Daarom is het belangrijk om te weten:
- Wat er gebeurt bij je kind als jij boos wordt,
- Hoe je boos kunt zijn zonder te overspoelen,
- Hoe je grenzen stelt zonder te dreigen,
- En hoe je je kind kan bereiken zonder angst te veroorzaken.
Wat gebeurt er in je kind als jij boos wordt?
Wanneer je boos bent en je stem verheft, gebeurt er iets in het zenuwstelsel en het brein van je kind. Vooral bij jonge en/of gevoelige kinderen komt dat vaak intenser binnen dan je misschien zou denken.

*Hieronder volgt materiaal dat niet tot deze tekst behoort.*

Lemma covers_iff candidate config :
  covers candidate config = true <->
  eq_ignore_ascii_case (trim (rf_timeframe config)) (rc_timeframe candidate) = true /\
  contains_case_insensitive (rf_symbols config) (rc_symbol candidate) = true /\
  contains_case_insensitive (rf_strategies config) (rc_strategy_id candidate) = true.
Proof.
  unfold covers, candidate_runner_alignment_detail. cbn [al_strategy_config_matches_runner].
  rewrite !andb_true_iff. tauto.
Qed.

Lemma persist_normalizes debug_str config_id now input by_ config :
  persist_testnet_shadow_runner_config debug_str config_id now input by_ = Ok config ->
  rf_strategies config = List.filter (fun value => negb (is_empty value))
    (map (fun value => to_ascii_lowercase (trim value)) (ri_strategies input)) /\
  rf_symbols config = omap (fun value => option_map symbol_text (ok (Symbol_new value)))
    (ri_symbols input) /\
  rf_timeframe config = to_ascii_lowercase (trim (ri_timeframe input)) /\
  rf_enabled config = ri_enabled input /\
  rf_strategies config <> [] /\ rf_symbols config <> [] /\
  is_ok (from_str (A := CandleInterval.t) (rf_timeframe config)) = true /\
  0 < rf_interval_seconds config /\ 0 < rf_max_runs_per_tick config.
Proof.
  unfold persist_testnet_shadow_runner_config, validate_testnet_shadow_runner_config.
  destruct (vec_is_empty _) eqn:Hi; cbn [rl_valid rl_normalized_config negb]; [|discriminate].
  cbn [expect mbind res_bind]. intros [= <-].
  cbn [ri_enabled ri_interval_seconds ri_strategies ri_symbols ri_timeframe ri_max_runs_per_tick
       ri_stale_feed_policy ri_notes rf_strategies rf_symbols rf_timeframe rf_enabled
       rf_interval_seconds rf_max_runs_per_tick].
  apply vec_is_empty_iff in Hi. rewrite !app_nil, !push_if_nil, negb_false_iff, !Z.leb_gt in Hi.
  destruct Hi as (H1 & H2 & H3 & _ & H4 & H5).
  repeat split; try done.
  - intros E. by rewrite E in H3.
  - intros E. by rewrite E in H4.
Qed.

🧠 Van denken naar voelen: het brein in de overlevingsstand
Bij spanning of een boze toon maakt het lichaam van een kind stresshormonen aan (zoals cortisol). Het brein schakelt dan over van de prefrontale cortex (denken, plannen, reflecteren) naar de amygdala (emotie, overleving).
Je kind komt in de bekende fight-flight-freeze-modus:
- Vechten: schreeuwen, terugduwen, slaan
- Vluchten: wegkruipen, handen over de oren, huilen
- Bevriezen: verstillen, niets meer zeggen, zich afsluiten
In deze toestand is je kind niet in staat om te luisteren of te leren. Het brein is volledig gefocust op veiligheid, niet op jouw woorden of uitleg.

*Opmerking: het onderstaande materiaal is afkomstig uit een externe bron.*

(* ===== verification/ShadowTick.v ===== *)
(** * The shadow runner

    crates/api/src/testnet_shadow_runner.rs, with the two rows it keeps
    (crates/db/src/lib.rs, 2864-3082): the configuration and the state of the runner, the
    controls, and the tick, which makes one shadow run (ShadowRun.v) per pair of a strategy
    and a symbol.

    Each of the two tables holds at most one row, since every statement uses the same
    identifier.  The counters of ticks and runs are BIGINT columns, which a tick per
    nanosecond would fill in 292 years.  Telemetry, logging and the payloads of events are
    left out. *)

From Stdlib Require Import ZArith QArith Lia List String.
From stdpp Require Import base list strings relations.
From S2P Require Import Prelude Text Host Types ShadowTypes MarketData DataQuality Risk PaperOrder Accounting Strategy PaperStore RiskState Pipeline StrategyStore ShadowRun Replay Experiment WalkForward ResearchTypes Candidate ShadowRunner.

#[local] Open Scope Z_scope.

Module RunnerTickMode.
Inductive t :=
  | Scheduled
  | ManualRunOnce.
#[global] Instance eq_dec : EqDecision t.
Proof. solve_decision. Defined.
Definition scheduled (x : t) : bool := match x with Scheduled => true | ManualRunOnce => false end.
End RunnerTickMode.

Record TestnetShadowRunnerState := {
  rt_id : Z;
  rt_status : TestnetShadowRunnerStatus.t;
  rt_last_tick_at : option Z;
  rt_last_success_at : option Z;
  rt_last_error : option string;
  rt_total_ticks : Z;
  rt_total_runs : Z;
  rt_updated_at : Z
}.

Record TestnetShadowRunnerStateRecord := {
  rw_id : Z;
  rw_status : string;
  rw_last_tick_at : option Z;
  rw_last_success_at : option Z;
  rw_last_error : option string;
  rw_total_ticks : Z;
  rw_total_runs : Z;
  rw_updated_at : Z
}.

Record TestnetShadowRunnerSnapshot := {
  rp_config : TestnetShadowRunnerConfig;
  rp_state : TestnetShadowRunnerState
}.

Record TestnetShadowRunnerTickResult := {
  tk_status : TestnetShadowRunnerTickStatus.t;
  tk_started_at : Z;
  tk_completed_at : Z;
  tk_scheduled : bool;
  tk_attempted_runs : Z;
  tk_completed_runs : Z;
  tk_failed_runs : Z;
  tk_correlation_id : Z;
  tk_message : option string
}.

Definition TESTNET_SHADOW_RUNNER_CONFIG_ID : Z := 0x01800000000000000000000000000001.
Definition TESTNET_SHADOW_RUNNER_STATE_ID : Z := 0x01800000000000000000000000000002.

Definition default_testnet_shadow_runner_config (now : Z) : TestnetShadowRunnerConfig := {|
  rf_id := TESTNET_SHADOW_RUNNER_CONFIG_ID; rf_enabled := false; rf_interval_seconds := 60;
  rf_strategies := ["momentum_v1"]; rf_symbols := ["BTCUSDT"]; rf_timeframe := "1m";
  rf_max_runs_per_tick := 1; rf_stale_feed_policy := TestnetShadowRunnerStaleFeedPolicy.Skip;
  rf_notes := None; rf_updated_by := None; rf_updated_at := now |}.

Je kind ervaart in dat moment vooral:
“Ik moet oppassen.”
“Papa of mama is boos, dat is eng of ik heb iets fout gedaan.”
“Misschien ben ik niet oké.”
“Ik moet mezelf beschermen.”
🧩 En dat is precies waarom sommige kinderen bang worden, hun handen over hun oren doen, schrikken, zich terugtrekken, beginnen te huilen of zich juist verzetten. Ze voelen zich overweldigd.
Waarom stemverheffing vaak niet werkt, zeker bij gevoelige of overenthousiaste kinderen
Veel kinderen (niet alleen hoogsensitieve kinderen) reageren sterk op toon, houding en sfeer. Maar bij hoogsensitieve kinderen is dit nóg duidelijker. Hun zenuwstelsel is extra gevoelig voor:
- Toonhoogte en stemvolume
- Lichaamstaal en sfeer
- Onvoorspelbaarheid of spanning
- Gevoelens van afwijzing, onveiligheid of schaamte
Zij verwerken prikkels dieper en intenser dan gemiddeld. Dat betekent dat:
- Een boze toon voor hen overweldigend kan voelen
- Ze sneller blokkeren of zichzelf afsluiten
- Ze zich kunnen terugtrekken, bevriezen of juist ontploffen
- Ze meer tijd nodig hebben om te verwerken en herstellen
Een boze toon of harde stem kan dan voelen als een klap, zelfs als er geen fysiek contact is. Ze horen niet de boodschap (“stop daarmee”), maar voelen vooral de spanning (“ik ben niet veilig”).
💡 Dat betekent niet dat je geen grenzen mag stellen.
Het betekent dat de manier waarop je dat doet, bepalend is voor het effect.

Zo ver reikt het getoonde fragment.